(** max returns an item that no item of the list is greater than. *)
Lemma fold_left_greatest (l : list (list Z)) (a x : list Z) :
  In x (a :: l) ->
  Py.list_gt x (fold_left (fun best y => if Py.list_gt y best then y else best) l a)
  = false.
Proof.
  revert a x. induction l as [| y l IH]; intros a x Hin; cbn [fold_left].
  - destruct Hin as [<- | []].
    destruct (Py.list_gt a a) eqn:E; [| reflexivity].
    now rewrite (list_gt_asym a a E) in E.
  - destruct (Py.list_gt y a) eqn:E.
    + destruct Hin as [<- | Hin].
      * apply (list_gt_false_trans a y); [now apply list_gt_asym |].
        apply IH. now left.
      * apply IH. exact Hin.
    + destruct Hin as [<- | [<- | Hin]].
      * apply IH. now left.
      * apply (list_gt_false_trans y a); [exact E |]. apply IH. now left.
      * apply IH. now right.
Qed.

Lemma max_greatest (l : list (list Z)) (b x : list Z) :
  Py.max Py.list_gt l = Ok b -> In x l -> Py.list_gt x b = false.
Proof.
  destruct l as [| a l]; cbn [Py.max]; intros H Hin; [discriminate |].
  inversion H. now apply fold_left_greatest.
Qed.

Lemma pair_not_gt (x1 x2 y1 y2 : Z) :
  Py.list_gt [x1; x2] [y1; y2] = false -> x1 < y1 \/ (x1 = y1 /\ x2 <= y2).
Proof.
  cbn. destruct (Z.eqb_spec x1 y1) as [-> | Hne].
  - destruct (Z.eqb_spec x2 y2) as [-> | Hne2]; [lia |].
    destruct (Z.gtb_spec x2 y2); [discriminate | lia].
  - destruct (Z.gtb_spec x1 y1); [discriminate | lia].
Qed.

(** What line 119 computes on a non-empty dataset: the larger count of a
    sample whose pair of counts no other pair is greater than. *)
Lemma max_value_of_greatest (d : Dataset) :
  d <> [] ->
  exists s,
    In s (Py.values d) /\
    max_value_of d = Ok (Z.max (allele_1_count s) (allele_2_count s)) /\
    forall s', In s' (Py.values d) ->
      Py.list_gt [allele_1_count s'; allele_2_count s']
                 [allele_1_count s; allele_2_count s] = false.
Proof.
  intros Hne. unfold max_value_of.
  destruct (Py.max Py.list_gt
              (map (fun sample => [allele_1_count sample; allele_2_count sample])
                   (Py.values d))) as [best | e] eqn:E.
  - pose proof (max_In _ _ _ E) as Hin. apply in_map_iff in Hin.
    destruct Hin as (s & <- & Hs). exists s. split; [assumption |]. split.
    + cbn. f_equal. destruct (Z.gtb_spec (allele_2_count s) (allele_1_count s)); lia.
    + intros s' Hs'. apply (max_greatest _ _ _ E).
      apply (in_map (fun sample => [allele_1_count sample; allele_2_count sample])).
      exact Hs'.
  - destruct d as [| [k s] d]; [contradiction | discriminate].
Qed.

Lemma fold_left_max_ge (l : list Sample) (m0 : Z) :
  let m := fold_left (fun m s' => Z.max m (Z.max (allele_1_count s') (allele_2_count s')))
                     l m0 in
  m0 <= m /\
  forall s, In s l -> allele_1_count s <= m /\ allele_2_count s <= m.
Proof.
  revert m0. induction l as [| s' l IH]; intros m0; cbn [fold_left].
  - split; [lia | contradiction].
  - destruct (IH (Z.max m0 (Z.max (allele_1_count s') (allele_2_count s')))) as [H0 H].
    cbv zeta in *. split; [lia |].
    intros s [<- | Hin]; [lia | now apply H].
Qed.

◆ ◆ ◆ ◆ ◆

» **Exercise objective**:
Reproduce exactly the entries above, limited to the lines from the one with "apply (in_map (fun" through the one with "revert m0. induction", both included.

» **Answer section**:
      apply (in_map (fun sample => [allele_1_count sample; allele_2_count sample])).
      exact Hs'.
  - destruct d as [| [k s] d]; [contradiction | discriminate].
Qed.

Lemma fold_left_max_ge (l : list Sample) (m0 : Z) :
  let m := fold_left (fun m s' => Z.max m (Z.max (allele_1_count s') (allele_2_count s')))
                     l m0 in
  m0 <= m /\
  forall s, In s l -> allele_1_count s <= m /\ allele_2_count s <= m.
Proof.
  revert m0. induction l as [| s' l IH]; intros m0; cbn [fold_left].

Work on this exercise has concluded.